Domingo, Junho 03, 2007
Só quem tem sangue nas veias é que pode botar pra ferver. E ferver é muito melhor que ser apático. Prefiro um menino ardendo em febre a um menino anêmico. Sem contar que quando se está com anemia, eles nos empurram umas comidas horríveis, que ou você vomita ou se cura de vez. E pedir com jeitinho não funciona. A gente faz beicinho, bate o pé, tem um chilique. Só mesmo umas boas palmadas na bunda pra resolver o debate. Eis o poder do tabefe: não só comemos, como a doença some rapidinho. Ah... Que saudades das surras de mamãe. Aliás, foi inspirado no ofício das mães que o Che Guevara inventou essa: "Hay de endurecer pero sem perder la ternura". Tem coisa mais amorosa que uma palmada materna?
Por essas e outras que sou a favor da violência. Não tanto por ética ou índole, mas porque senti na pele e como dói! E admito que em certas ocasiões talvez nada seja mais eficiente que um bom safanão. Ou mesmo uma violência verbal. Tem gente que é tão ordinária, gente tão mesquinha e tacanha, e pior, gente malvada, que não adianta apelar pro diálogo cordial. Não tem gramática, pronome, advérbio, frase de efeito, Santo ou Orixá que resolva a questão.
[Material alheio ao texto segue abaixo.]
(* ===== verification/UbsKafkaProofs.v ===== *)
(** * What the Kafka process guarantees

    Whatever the file system and the broker do, the orders that are sent on
    are among those accepted, each once, and each with its cost locked.  The log
    holds what was received. *)

From S2P Require Import Prelude Bytes FastUlid Balance UserAccount Ledger UbsParts WalRecord.
From S2P Require Import UbsWal UbsWalProofs UbsCore UbsCoreProofs UbsCommProofs Monitoring UbsKafka.

#[local] Open Scope string_scope.
#[local] Open Scope list_scope.
#[local] Open Scope Z_scope.
#[local] Open Scope rust_scope.

(** ** Validation and the rest of the core *)

Lemma lock_funds_frame user asset amount oid c :
  match lock_funds user asset amount oid c with
  | Ok _ c' | Err _ c' => asset_map c' = asset_map c /\ dedup_guard c' = dedup_guard c
  | Panic => True
  end.
Proof.
  unfold lock_funds. unfold bind at 1. rewrite with_account_eq. destruct (accounts c !! user) as [acc|]; [|done].
  destruct (borrow _ _ acc) as [x acc'|e acc'|]; cbn [res_map]; [|done..].
  set (c1 := set_accounts _ c).
  destruct (emit_event_eq (E := RejectReason) (FundsLocked oid user asset amount) c1) as (c2 & Hc2 & _ & Hg & _ & _ & _ & Hm & _).
  unfold bind, ret. rewrite Hc2. by rewrite Hg, Hm.
Qed.

(** The identifiers that the guard knows before and after. *)
Definition recorded (id : Z) (c c' : UBSCore) : Prop :=
  asset_map c' = asset_map c /\
  ((length (cache (dedup_guard c)) < CACHE_SIZE)%nat ->
   cache (dedup_guard c') = cache (dedup_guard c) \/ cache (dedup_guard c') = cache (dedup_guard c) ++ [id]).

Lemma validate_recorded_once order clock c :
  match validate_order order clock c with
  | Ok _ c' | Err _ c' => recorded (io_order_id order) c c'
  | Panic => True
  end.
Proof.
  unfold validate_order. unfold bind at 1, get. destruct (_ <? _); [by split; [|left]|].
  unfold bind at 1, on_guard, zoom.
  destruct (check_and_record _ _ (dedup_guard c)) as [[] g|e g|] eqn:Hcheck; [| |done].
  2: { apply check_err_same in Hcheck as ->. destruct c. by split; [|left]. }
  apply guard_accepts in Hcheck as (_ & _ & Hcache).
  assert (recorded (io_order_id order) c (set_guard g c)) as Hrec.
  { split; [done|]. intros Hfree. right. simpl. rewrite Hcache. by destruct (Nat.leb_spec CACHE_SIZE (length (cache (dedup_guard c)))); [lia|]. }
  unfold bind at 1, get. unfold bind at 1, ok_or. destruct (accounts _ !! _); [|done]. cbn [ret].
  destruct (_ =? _); [done|]. destruct (asset_map _ !! _) as [[base quote]|]; [|done].
  unfold bind.
  match goal with |- context [lock_funds ?u ?a ?x ?o ?c] => pose proof (lock_funds_frame u a x o c) as Hl; destruct (lock_funds u a x o c) as [y c2|e c2|] end;
    [| |done]; destruct Hl as [Hm Hg]; unfold ret, recorded; rewrite Hm, Hg; exact Hrec.
Qed.

(** ** Accounts of a run *)

Section kafka.
Context {bp : BuildProfile} `{Crc32Laws} `{Fs2Laws} {codec : OrderCodec} {decoder : OrderDecoder}.
Implicit Types (o : InternalOrder) (s : KafkaService).

Definition record_of_order o : list Z * list Z := (be_bytes 8 (io_order_id o), default [] (bincode_order o)).

Definition kafka_bal s : Z -> Z -> Balance := bal_of (accounts (kafka_core s)).

Definition guarded s : list Z := cache (dedup_guard (kafka_core s)).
Apelar pra consciência do cidadão? Que consciência? Você tenta falar dos valores da família, bota a mãe dele no meio da discussão e ele acaba botando no meio da sua.
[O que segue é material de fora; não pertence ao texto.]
(* ===== verification/SettlementEvents.v ===== *)
(** * Statements of the settlement database for tools and tests
    ([db/settlement_db.rs])

    The inserts of several trades, the table of ledger events, the legacy table
    of balances, and the queries of [bin/verify_settlement.rs].  No service
    calls the inserts. *)

From stdpp Require Import gmap strings sorting.
From S2P Require Import Prelude EngineOutput Ledger SettlementDb SettlementReads.

#[local] Open Scope string_scope.
#[local] Open Scope list_scope.
#[local] Open Scope Z_scope.
#[local] Open Scope rust_scope.

(** ** Several trades *)

(** A struct that derives [SerializeRow] is bound by name: the driver refuses it,
    before anything is sent, unless its fields are the markers. *)
Definition binds (fields markers : list string) : bool :=
  forallb (fun f => bool_decide (f ∈ markers)) fields && forallb (fun m => bool_decide (m ∈ fields)) markers.

Definition execute_row (context : string) (fields markers : list string) (rows : list (SettlementDb -> SettlementDb))
  : Db unit :=
  if binds fields markers then execute context rows else throw context.

(** [insert_batch] binds the struct, where [insert_trade] binds a tuple. *)
Definition insert_batch (trades : list MatchExecData) (trade_date now : Z) : Db unit :=
  iter (fun t =>
    retry_with_backoff (execute_row "" SETTLED_TRADE_FIELDS INSERT_TRADE_COLUMNS [settled_row trade_date now t])) trades.

(** The row of a trade of an output. *)
Definition insert_output_trade (trade_date output_seq now : Z) (t : TradeOutput) (d : SettlementDb) : SettlementDb :=
  set_settled (<[as_i64 (to_trade_id t) :=
    mkSettled trade_date (as_i64 output_seq) (as_i64 (to_match_seq t)) (as_i64 (to_buy_order_id t))
      (as_i64 (to_sell_order_id t)) (as_i64 (to_buyer_user_id t)) (as_i64 (to_seller_user_id t)) (as_i64 (to_price t))
      (as_i64 (to_quantity t)) (as_i32 (to_base_asset_id t)) (as_i32 (to_quote_asset_id t)) (as_i64 (to_buyer_refund t))
      (as_i64 (to_seller_refund t)) (if 0 <? to_settled_at t then as_i64 (to_settled_at t) else now)]>
    (settled_trades d)) d.

Definition insert_trades_batch (trades : list TradeOutput) (output_seq trade_date now : Z) : Db unit :=
  match trades with
  | [] => ret tt
  | _ => execute "Failed to batch insert trades" (map (insert_output_trade trade_date output_seq now) trades)
  end.

(** The materialised view has the rows of the table; they come by the token of
    the partition, here in the order of the map. *)
Definition get_trades_by_sequence_range (start finish : Z) : Db (list MatchExecData) :=
  let* d := select "Failed to query trades by sequence range" in
  parse_rows parse_trade_row "Failed to parse row into SettledTradeRow"
    (trades_where (fun r => (as_i64 start <=? st_output_sequence r) && (st_output_sequence r <=? as_i64 finish)) d).

Definition health_check : Db bool :=
  select "Health check failed" ;;; ret true.

(** ** Ledger events *)

Record LedgerEvent := mkLedgerEvent {
  le_user_id : Z; le_sequence_id : Z; le_event_type : string; le_amount : Z; le_currency : Z; le_related_id : Z;
  le_created_at : Z
}.

Record LedgerEventRow := mkEventRow {
  er_event_type : string; er_amount : Z; er_currency : Z; er_related_id : Z; er_created_at : Z
}.

(** The two tables beside those of [SettlementDb]; the answers are shared. *)
Record Tables := mkTables {
  main : SettlementDb;
  ledger_events : gmap (Z * Z) LedgerEventRow;
  user_balances : gmap (Z * Z) (Z * Z * Z * Z);
  views : list string
}.

Definition set_main (d : SettlementDb) (t : Tables) : Tables := mkTables d (ledger_events t) (user_balances t) (views t).
Definition set_events (e : gmap (Z * Z) LedgerEventRow) (t : Tables) : Tables := mkTables (main t) e (user_balances t) (views t).

Definition on_main {A} (m : Db A) : M Tables string A := zoom (fun t => Some (main t)) set_main m.

Definition event_row_of (e : LedgerEvent) : LedgerEventRow :=
  mkEventRow (le_event_type e) (as_i64 (le_amount e)) (as_i32 (le_currency e)) (as_i64 (le_related_id e)) (le_created_at e).

Definition write_event (e : LedgerEvent) (t : Tables) : Tables :=
  set_events (<[(as_i64 (le_user_id e), as_i64 (le_sequence_id e)) := event_row_of e]> (ledger_events t)) t.

(** One row: a request that is lost may have written it. *)
Definition execute_event (e : LedgerEvent) : M Tables string unit := fun t =>
  match answers (main t) with
  | Lost mask :: rest =>
      let t := set_main (set_answers rest (main t)) t in
      Err "" (match mask with true :: _ => write_event e t | _ => t end)
  | Answered :: rest => Ok tt (write_event e (set_main (set_answers rest (main t)) t))
  | [] => Ok tt (write_event e t)
  end.

(** [retry_with_backoff] of it. *)
Fixpoint retry_event (remaining : nat) (e : LedgerEvent) : M Tables string unit := fun t =>
  match execute_event e t with
  | Err _ t' => match remaining with O => Err "Operation failed after 3 attempts" t' | S n => retry_event n e t' end
  | r => r
  end.

Definition insert_ledger_event (e : LedgerEvent) : M Tables string unit := retry_event MAX_RETRIES e.

Definition parse_event (x : Z * Z * LedgerEventRow) : LedgerEvent :=
  let '(user, seq, r) := x in
  mkLedgerEvent (as_u64 user) (as_u64 seq) (er_event_type r) (as_u64 (er_amount r)) (as_u32 (er_currency r))
    (as_u64 (er_related_id r)) (er_created_at r).

(** The rows of a partition come in the order of the signed sequence. *)
Definition event_before (x y : Z * Z * LedgerEventRow) : Prop := x.1.2 <= y.1.2.

#[export] Instance event_before_dec : RelDecision event_before.
Proof. intros x y. unfold event_before. apply _. Defined.

Definition get_ledger_events_by_user (user_id : Z) : M Tables string (list LedgerEvent) :=
  on_main (select "Failed to query ledger events by user") ;;;
  let* t := get in
  ret (map parse_event
         (merge_sort event_before (filter (fun x => x.1.1 = as_i64 user_id) (map_to_list (ledger_events t))))).

(** ** The legacy balances *)

Record UserBalance := mkUserBalance {
  ub_user_id : Z; ub_asset_id : Z; ub_avail : Z; ub_frozen : Z; ub_version : Z; ub_updated_at : Z
}.

(** The clustering column is the asset. *)
Definition asset_before (x y : Z * Z * (Z * Z * Z * Z)) : Prop := x.1.2 <= y.1.2.

#[export] Instance asset_before_dec : RelDecision asset_before.
Proof. intros x y. unfold asset_before. apply _. Defined.

Definition get_user_all_balances (user_id : Z) : M Tables string (list UserBalance) :=
  on_main (select "") ;;;
  let* t := get in
  ret (map (fun x =>
         let '(_, asset, (avail, frozen, seq, updated)) := x in
         mkUserBalance user_id (as_u32 asset) (as_u64 avail) (as_u64 frozen) (as_u64 seq) (as_u64 updated))
       (merge_sort asset_before (filter (fun x => x.1.1 = as_i64 user_id) (map_to_list (user_balances t))))).

Inductive MvStatus := MvHealthy | MvMissing.

Definition check_mv_health : M Tables string MvStatus :=
  on_main (select "") ;;;
  let* t := get in
  ret (if bool_decide ("user_balances_by_user" ∈ views t) then MvHealthy else MvMissing).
O jeito é partir pra briga. E uma boa briga pode lavar a alma. Seja pela honra manchada do seu time, seja por uma ideologia, seja pela convicção de uma opinião; brigar pode ser bom. Pode trazer de volta o ímpeto e a coragem, o gosto pelo desafio, a vontade de auto-superação, de provar que somos vencedores. O ato de nascer já é a primeira briga que perdemos, contra o médico que nos arranca a fórceps da boa vida. E não pára por aí: a gente perde o peito da mãe, perde os primeiros dentes (é por isso que numa briga o que todo mundo quer é dente por dente... quem não se gaba de perder uns e ainda deixar o outro banguela?), perde o primeiro beijo, perde o lugar na dança das cadeiras quando tiram a música, perde a prova, perde a cabeça, perde a chance, perde o gol, perde o tempo, perde o trabalho, perde alguém, perde cabelo, ganha barriga, perde e perde e perde de novo. A gente briga pra perder. Mas se a gente vive pra morrer, qual é o problema?
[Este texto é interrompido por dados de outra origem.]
(* ===== verification/ServerStart.v ===== *)
(** * The start of the matching engine's process
    ([bin/matching_engine_server.rs], [main])

    The directory of the snapshots is emptied, the engine is made without a log
    of orders, and the symbols are registered, in the order of a hash map. *)

From stdpp Require Import gmap strings pretty.
From S2P Require Import Prelude OrderBook Ledger MatchingEngine SymbolManager EngineServer EngineServerProofs.

#[local] Open Scope string_scope.
#[local] Open Scope list_scope.
#[local] Open Scope Z_scope.
#[local] Open Scope rust_scope.

(** The assets of a symbol, which are written out in [main]. *)
Definition assets_of (symbol : string) : Z * Z :=
  if String.eqb symbol "BTC_USDT" then (1, 2) else if String.eqb symbol "ETH_USDT" then (3, 2) else (100, 2).

Section start.
Context {bp : BuildProfile} `{OrderLog W}.

(** [for (&symbol_id, symbol) in &symbol_manager.id_to_symbol]; the result is
    unwrapped. *)
Definition register_symbols (order : list (Z * string)) : M (MatchingEngine W) string unit :=
  expect (iter (fun x => let '(base, quote) := assets_of x.2 in register_symbol x.1 base quote) order).

(** [removed]: whether [remove_dir_all], whose result is ignored, removed the
    [snapshot] of an earlier run. *)
Definition start_engine (removed : bool) (snapshot : option EngineSnapshot) (order : list (Z * string))
  : res (MatchingEngine W) string unit :=
  register_symbols order (engine_new (if removed then None else snapshot) None).

(** The matcher that the threads start with. *)
Definition start_matcher (removed : bool) (snapshot : option EngineSnapshot) (order : list (Z * string))
  : option Matcher :=
  match start_engine removed snapshot order with
  | Ok _ e => Some (mkMatcher e tracker_new)
  | _ => None
  end.

(** ** What it starts with *)

(** Registering a symbol that has no book. *)
Lemma register_free i base quote (e : MatchingEngine W) :
  mjoin (engine_books e !! Z.to_nat i) = None ->
  exists e', register_symbol i base quote e = Ok tt e' /\
    (forall j, mjoin (engine_books e' !! j) = if decide (j = Z.to_nat i) then Some (book_new i) else mjoin (engine_books e !! j)) /\
    asset_map e' = <[i := (base, quote)]> (asset_map e) /\ order_wal e' = order_wal e /\
    output_seq (core e') = output_seq (core e) /\ last_output_hash (core e') = last_output_hash (core e) /\
    trade_id_gen (core e') = trade_id_gen (core e).
Proof.
  intros Hfree. unfold register_symbol, bind, get, ret, modify.
  assert (forall books, (Z.to_nat i < length books)%nat ->
    (forall j, mjoin (books !! j) = mjoin (engine_books e !! j)) ->
    forall j, mjoin (<[Z.to_nat i := Some (book_new i)]> books !! j) =
      if decide (j = Z.to_nat i) then Some (book_new i) else mjoin (engine_books e !! j)) as Hins.
  { intros books Hlt Hsame j. case_decide as Hj; [subst j; by rewrite list_lookup_insert_eq|].
    by rewrite list_lookup_insert_ne by congruence. }
  destruct (Nat.leb_spec (length (engine_books e)) (Z.to_nat i)) as [Hle|Hlt].
  - eexists. split; [done|]. split; [|done]. apply Hins.
    + unfold resize_books. rewrite length_app, length_replicate. lia.
    + intros j. unfold resize_books. destruct (decide (j < length (engine_books e))%nat) as [Hj|Hj].
      * by rewrite lookup_app_l.
      * rewrite lookup_app_r by lia. rewrite (lookup_ge_None_2 (engine_books e)) by lia. simpl.
        destruct (replicate _ _ !! _) as [x|] eqn:Hx; [|done]. by apply lookup_replicate in Hx as [-> _].
  - destruct (engine_books e !! Z.to_nat i) as [[b|]|] eqn:Hb; [done| |by apply lookup_ge_None in Hb; lia].
    eexists. split; [done|]. split; [|done]. by apply Hins.
Qed.

Lemma register_taken i base quote (e : MatchingEngine W) b :
  engine_books e !! Z.to_nat i = Some (Some b) ->
  register_symbol i base quote e = Err ("Symbol ID " +:+ pretty i +:+ " is already in use") e.
Proof.
  intros Hb. unfold register_symbol, bind, get. destruct (Nat.leb_spec (length (engine_books e)) (Z.to_nat i)) as [Hle|Hlt].
  - apply lookup_lt_Some in Hb. lia.
  - by rewrite Hb.
Qed.

Definition free (e : MatchingEngine W) (x : Z * string) : Prop := mjoin (engine_books e !! Z.to_nat x.1) = None.

(** Any number of symbols, none registered before, in any order. *)
Lemma register_all_free order (e : MatchingEngine W) :
  NoDup (map (fun x => Z.to_nat x.1) order) -> Forall (free e) order ->
  exists e', register_symbols order e = Ok tt e' /\
    (forall j, mjoin (engine_books e' !! j) =
       match List.find (fun x => Nat.eqb (Z.to_nat x.1) j) order with
       | Some x => Some (book_new x.1)
       | None => mjoin (engine_books e !! j)
       end) /\
    (forall id, asset_map e' !! id =
       match List.find (fun x => Z.eqb x.1 id) order with Some x => Some (assets_of x.2) | None => asset_map e !! id end) /\
    order_wal e' = order_wal e /\ output_seq (core e') = output_seq (core e) /\
    last_output_hash (core e') = last_output_hash (core e).
Proof.
  unfold register_symbols, expect. revert e. induction order as [|[i name] order IH]; intros e Hnd Hfree.
  { exists e. by split_and!. }
  cbn [map fst] in Hnd. apply NoDup_cons in Hnd as [Hi Hnd]. apply Forall_cons in Hfree as [Hf Hfree].
  cbn [iter fst snd]. unfold bind. destruct (assets_of name) as [base quote] eqn:Ha.
  destruct (register_free i base quote e Hf) as (e1 & -> & Hb1 & Hm1 & Hw1 & Hs1 & Hl1 & _).
  assert (forall x, x ∈ order -> Z.to_nat x.1 <> Z.to_nat i) as Hother.
  { intros x Hx Heq. apply Hi. rewrite <- Heq. by apply (list_elem_of_fmap_2 (fun x => Z.to_nat x.1)). }
  destruct (IH e1 Hnd) as (e2 & Hr & Hb2 & Hm2 & Hw2 & Hs2 & Hl2).
  { rewrite Forall_forall in Hfree |- *. intros x Hx. unfold free. rewrite Hb1, decide_False by by apply Hother. by apply Hfree. }
  exists e2. split; [by destruct (iter _ order e1); simplify_eq|]. split; [|split; [|split_and!; congruence]].
  - intros j. rewrite Hb2. cbn [List.find fst]. destruct (Nat.eqb_spec (Z.to_nat i) j) as [<-|Hne].
    + destruct (List.find _ order) as [x|] eqn:Hfind; [|by rewrite Hb1, decide_True].
      apply List.find_some in Hfind as [Hin Heq%Nat.eqb_eq]. by destruct (Hother x (proj2 (list_elem_of_In _ _) Hin)).
    + rewrite Hb1, decide_False by congruence. done.
  - intros id. rewrite Hm2. cbn [List.find fst snd]. destruct (Z.eqb_spec i id) as [<-|Hne].
    + rewrite Hm1, lookup_insert_eq. destruct (List.find _ order) as [x|] eqn:Hfind; [|by rewrite <- ?Ha].
      apply List.find_some in Hfind as [Hin Heq%Z.eqb_eq].
      destruct (Hother x (proj2 (list_elem_of_In _ _) Hin)). by rewrite Heq.
    + by rewrite Hm1, lookup_insert_ne by done.
Qed.

(** The symbols of the process, in whatever order the hash map gives them. *)
Definition listed (order : list (Z * string)) : Prop := order ≡ₚ map_to_list (id_to_symbol load_from_db).

Lemma listed_cases order : listed order -> order = [(0, "BTC_USDT"); (1, "ETH_USDT")] \/ order = [(1, "ETH_USDT"); (0, "BTC_USDT")].
Proof.
  intros Hl. apply Permutation_length_2_inv. symmetry. etrans; [exact Hl|]. vm_compute. apply perm_swap.
Qed.

(** The process starts on a clean ground: when no snapshot has survived, the
    engine has one empty book per symbol and no other, knows the assets of both,
    has no log, and numbers its outputs from 1; this does not depend on the order
    of the hash map. *)
Theorem server_starts_clean removed snapshot order :
  (removed = true \/ snapshot = None) -> listed order ->
  exists m, start_matcher removed snapshot order = Some m /\
    steady_at {[0 := (1, 2); 1 := (3, 2)]} (0, 0) (engine m) /\ msg_dedup m = tracker_new /\
    engine_books (engine m) = [Some (book_new 0); Some (book_new 1)].
Proof.
  intros Hclean Hl. unfold start_matcher, start_engine.
  assert ((if removed then None else snapshot) = None) as -> by by destruct Hclean as [->| ->]; [|destruct removed].
  destruct (listed_cases order Hl) as [-> | ->]; eexists; (split; [reflexivity|]); (split; [|done]); (split; [|done]); (split; [done|]).
  - by vm_compute.
  - by vm_compute.
Qed.

(** A symbol that has a book stops the registration of the whole list. *)
Lemma register_all_taken order (e : MatchingEngine W) x b :
  x ∈ order -> engine_books e !! Z.to_nat x.1 = Some (Some b) -> register_symbols order e = Panic.
Proof.
  unfold register_symbols, expect. revert e. induction order as [|[i name] order IH]; intros e Hx Hb; [by apply not_elem_of_nil in Hx|].
  cbn [iter fst snd]. unfold bind. destruct (assets_of name) as [base quote].
  destruct (mjoin (engine_books e !! Z.to_nat i)) as [b'|] eqn:Hfree.
  - destruct (engine_books e !! Z.to_nat i) as [[?|]|] eqn:Hi; [|done..]. by rewrite (register_taken i base quote e _ Hi).
  - destruct (register_free i base quote e Hfree) as (e1 & -> & Hb1 & _).
    apply elem_of_cons in Hx as [->|Hx]; [by rewrite (Hb : engine_books e !! Z.to_nat i = _) in Hfree|]. apply IH; [done|].
    specialize (Hb1 (Z.to_nat x.1)). rewrite decide_False, Hb in Hb1 by (intros Heq; by rewrite <- Heq, Hb in Hfree).
    by destruct (engine_books e1 !! Z.to_nat x.1) as [[?|]|]; simplify_eq/=.
Qed.

(** When the directory could not be removed and the snapshot in it has a book of
    either symbol, the process panics, in any order of the hash map. *)
Theorem surviving_snapshot_stops_server s order b i name :
  listed order -> id_to_symbol load_from_db !! i = Some name -> snap_order_books s !! Z.to_nat i = Some (Some b) ->
  start_matcher false (Some s) order = None.
Proof.
  intros Hl Hi Hb. unfold start_matcher, start_engine.
  rewrite (register_all_taken order _ (i, name) b); [done| |done]. unfold listed in Hl. rewrite Hl. by apply elem_of_map_to_list.
Qed.
End start.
Brigar também desperta o nosso eu primitivo, aquele que lutava com pedra e tacape pela melhor caverna, que precisava trazer sua fêmea arrastada pelos cabelos. Aliás, era uma combinação perfeita: no macho faltava o poder de argumentação, na fêmea sobrava a vontade de apanhar, pronto, o amor estava perfeito. Hoje o homem continua o mesmo, tendo que comprar até livro de xaveco pra aprender a ter lábia. Já a mulher, salvo exceções, não é mais chegada a maus tratos e já sabe sentir prazer sem nossa companhia ou na companhia de outras mulheres ou na companhia de alguns objetos anatômicos. Resumindo, sabe a sensação quando ninguém te beija? Ou seja: cerveja. Vai beber, meu amigo. Vai beber porque é o que resta, as mulheres já desistiram de nós, os mesmos primatas de sempre.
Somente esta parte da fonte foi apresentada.